── EXTRACTED MATERIAL
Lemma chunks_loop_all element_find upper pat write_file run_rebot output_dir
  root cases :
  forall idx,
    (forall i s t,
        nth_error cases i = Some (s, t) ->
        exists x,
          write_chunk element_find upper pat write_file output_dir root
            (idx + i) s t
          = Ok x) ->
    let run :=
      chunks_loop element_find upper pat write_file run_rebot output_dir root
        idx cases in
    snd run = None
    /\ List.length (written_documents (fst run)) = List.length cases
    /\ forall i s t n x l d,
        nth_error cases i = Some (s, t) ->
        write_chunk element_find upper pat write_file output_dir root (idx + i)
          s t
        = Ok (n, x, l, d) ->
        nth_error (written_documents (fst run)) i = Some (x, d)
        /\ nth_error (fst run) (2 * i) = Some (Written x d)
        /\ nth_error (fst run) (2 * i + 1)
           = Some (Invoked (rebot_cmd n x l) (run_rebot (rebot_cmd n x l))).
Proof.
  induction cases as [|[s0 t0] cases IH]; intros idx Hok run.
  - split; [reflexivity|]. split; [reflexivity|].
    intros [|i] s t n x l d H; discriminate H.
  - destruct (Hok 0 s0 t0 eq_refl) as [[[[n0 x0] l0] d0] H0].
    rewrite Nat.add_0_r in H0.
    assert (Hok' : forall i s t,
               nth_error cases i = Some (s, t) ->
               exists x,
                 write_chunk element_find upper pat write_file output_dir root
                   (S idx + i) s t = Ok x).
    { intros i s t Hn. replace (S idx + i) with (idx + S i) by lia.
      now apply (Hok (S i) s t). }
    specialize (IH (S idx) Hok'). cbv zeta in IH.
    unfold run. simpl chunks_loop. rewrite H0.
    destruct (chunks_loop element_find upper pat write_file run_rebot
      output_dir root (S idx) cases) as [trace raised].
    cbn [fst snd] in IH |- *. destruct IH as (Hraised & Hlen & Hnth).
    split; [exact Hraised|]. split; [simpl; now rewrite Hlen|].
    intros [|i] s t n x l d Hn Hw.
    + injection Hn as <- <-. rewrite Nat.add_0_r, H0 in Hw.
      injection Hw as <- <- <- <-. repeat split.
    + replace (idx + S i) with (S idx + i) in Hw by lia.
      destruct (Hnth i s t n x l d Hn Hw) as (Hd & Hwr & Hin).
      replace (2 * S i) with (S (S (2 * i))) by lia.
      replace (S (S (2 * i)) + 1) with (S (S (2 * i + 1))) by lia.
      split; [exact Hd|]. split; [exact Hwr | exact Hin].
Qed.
────
── EXTRACTED MATERIAL
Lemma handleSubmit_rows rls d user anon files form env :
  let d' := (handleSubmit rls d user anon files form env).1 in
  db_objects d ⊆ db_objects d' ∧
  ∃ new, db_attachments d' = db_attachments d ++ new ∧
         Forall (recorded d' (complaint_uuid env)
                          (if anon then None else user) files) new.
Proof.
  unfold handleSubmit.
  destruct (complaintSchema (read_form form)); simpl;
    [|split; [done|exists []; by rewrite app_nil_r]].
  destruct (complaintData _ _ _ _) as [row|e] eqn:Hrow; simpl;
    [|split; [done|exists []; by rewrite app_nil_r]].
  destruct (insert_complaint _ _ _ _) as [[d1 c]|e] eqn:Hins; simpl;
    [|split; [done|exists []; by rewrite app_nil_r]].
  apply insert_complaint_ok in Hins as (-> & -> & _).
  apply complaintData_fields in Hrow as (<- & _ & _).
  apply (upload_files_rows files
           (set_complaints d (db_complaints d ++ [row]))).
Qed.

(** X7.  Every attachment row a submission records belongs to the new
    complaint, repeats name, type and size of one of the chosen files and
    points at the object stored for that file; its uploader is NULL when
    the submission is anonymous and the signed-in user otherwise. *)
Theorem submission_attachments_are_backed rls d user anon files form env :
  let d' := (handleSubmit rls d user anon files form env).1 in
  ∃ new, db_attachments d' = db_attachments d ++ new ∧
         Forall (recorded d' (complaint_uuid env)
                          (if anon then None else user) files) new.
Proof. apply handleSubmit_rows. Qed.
────
── EXTRACTED MATERIAL
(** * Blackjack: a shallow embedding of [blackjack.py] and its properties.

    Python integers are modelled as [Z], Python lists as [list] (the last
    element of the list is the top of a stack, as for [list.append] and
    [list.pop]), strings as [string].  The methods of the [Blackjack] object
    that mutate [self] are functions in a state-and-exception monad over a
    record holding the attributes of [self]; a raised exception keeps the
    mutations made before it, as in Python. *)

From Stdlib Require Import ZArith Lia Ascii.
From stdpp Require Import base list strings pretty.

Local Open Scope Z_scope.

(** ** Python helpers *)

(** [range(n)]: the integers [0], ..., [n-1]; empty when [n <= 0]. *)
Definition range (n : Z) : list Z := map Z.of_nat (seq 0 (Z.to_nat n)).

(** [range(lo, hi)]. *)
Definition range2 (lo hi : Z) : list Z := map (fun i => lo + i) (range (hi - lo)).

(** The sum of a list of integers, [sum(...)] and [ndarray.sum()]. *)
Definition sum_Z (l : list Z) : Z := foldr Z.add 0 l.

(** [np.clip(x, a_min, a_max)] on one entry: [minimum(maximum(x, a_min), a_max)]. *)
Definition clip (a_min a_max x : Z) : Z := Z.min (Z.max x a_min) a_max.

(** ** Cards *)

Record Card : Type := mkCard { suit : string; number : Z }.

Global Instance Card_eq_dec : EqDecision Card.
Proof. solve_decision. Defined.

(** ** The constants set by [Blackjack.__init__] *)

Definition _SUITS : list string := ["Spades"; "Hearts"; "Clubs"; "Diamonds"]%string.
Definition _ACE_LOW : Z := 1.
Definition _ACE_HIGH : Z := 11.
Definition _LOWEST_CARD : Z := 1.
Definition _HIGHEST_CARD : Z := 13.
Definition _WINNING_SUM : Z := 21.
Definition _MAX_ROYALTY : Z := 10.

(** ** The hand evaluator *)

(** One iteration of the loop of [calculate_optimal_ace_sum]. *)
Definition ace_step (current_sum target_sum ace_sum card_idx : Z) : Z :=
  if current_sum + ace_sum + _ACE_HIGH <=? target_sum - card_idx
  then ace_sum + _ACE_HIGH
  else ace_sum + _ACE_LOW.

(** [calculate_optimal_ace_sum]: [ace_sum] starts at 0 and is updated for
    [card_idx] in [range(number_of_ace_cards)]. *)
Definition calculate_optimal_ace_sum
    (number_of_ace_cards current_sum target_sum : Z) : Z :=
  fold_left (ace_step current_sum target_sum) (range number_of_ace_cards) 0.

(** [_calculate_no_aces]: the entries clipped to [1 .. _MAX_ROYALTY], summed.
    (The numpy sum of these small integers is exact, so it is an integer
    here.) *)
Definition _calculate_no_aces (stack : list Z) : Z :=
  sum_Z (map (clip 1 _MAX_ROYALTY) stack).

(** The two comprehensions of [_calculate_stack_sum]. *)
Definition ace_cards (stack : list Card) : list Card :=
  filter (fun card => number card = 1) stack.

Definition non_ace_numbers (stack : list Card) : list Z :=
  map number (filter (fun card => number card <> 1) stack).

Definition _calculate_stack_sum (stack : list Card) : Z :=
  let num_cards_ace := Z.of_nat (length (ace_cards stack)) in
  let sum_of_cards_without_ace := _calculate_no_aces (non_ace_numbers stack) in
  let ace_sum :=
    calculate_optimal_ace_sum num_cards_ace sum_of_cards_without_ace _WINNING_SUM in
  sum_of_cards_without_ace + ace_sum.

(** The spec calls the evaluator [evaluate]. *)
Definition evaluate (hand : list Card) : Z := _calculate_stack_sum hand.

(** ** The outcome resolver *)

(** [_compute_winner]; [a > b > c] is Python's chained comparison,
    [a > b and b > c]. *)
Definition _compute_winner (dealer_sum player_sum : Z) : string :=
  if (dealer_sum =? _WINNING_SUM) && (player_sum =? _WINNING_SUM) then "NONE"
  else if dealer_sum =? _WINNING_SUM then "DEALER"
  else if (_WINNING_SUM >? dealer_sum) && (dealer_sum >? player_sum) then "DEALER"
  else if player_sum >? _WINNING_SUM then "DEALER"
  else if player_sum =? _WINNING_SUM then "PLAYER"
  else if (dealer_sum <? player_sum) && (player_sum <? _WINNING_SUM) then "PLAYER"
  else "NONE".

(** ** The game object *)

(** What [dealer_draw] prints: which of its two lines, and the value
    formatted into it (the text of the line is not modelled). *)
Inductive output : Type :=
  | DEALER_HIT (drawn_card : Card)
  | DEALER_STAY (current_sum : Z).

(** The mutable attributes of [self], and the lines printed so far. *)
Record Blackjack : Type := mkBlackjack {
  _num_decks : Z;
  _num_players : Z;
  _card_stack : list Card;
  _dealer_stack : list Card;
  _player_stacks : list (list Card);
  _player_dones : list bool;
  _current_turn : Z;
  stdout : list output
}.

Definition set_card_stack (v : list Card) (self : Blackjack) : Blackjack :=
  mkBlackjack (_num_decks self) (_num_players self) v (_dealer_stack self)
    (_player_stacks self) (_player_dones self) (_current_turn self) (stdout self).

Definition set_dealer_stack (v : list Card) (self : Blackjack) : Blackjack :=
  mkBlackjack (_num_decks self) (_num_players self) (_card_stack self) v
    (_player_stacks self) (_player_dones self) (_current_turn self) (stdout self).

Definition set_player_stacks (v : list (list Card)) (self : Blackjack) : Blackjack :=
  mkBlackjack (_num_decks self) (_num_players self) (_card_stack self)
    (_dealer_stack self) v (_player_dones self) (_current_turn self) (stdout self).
────
**REQUIREMENT**: Your job is to return all lines above that hold the word "when".

**TASK SOLUTION**:
    points at the object stored for that file; its uploader is NULL when
(** [range(n)]: the integers [0], ..., [n-1]; empty when [n <= 0]. *)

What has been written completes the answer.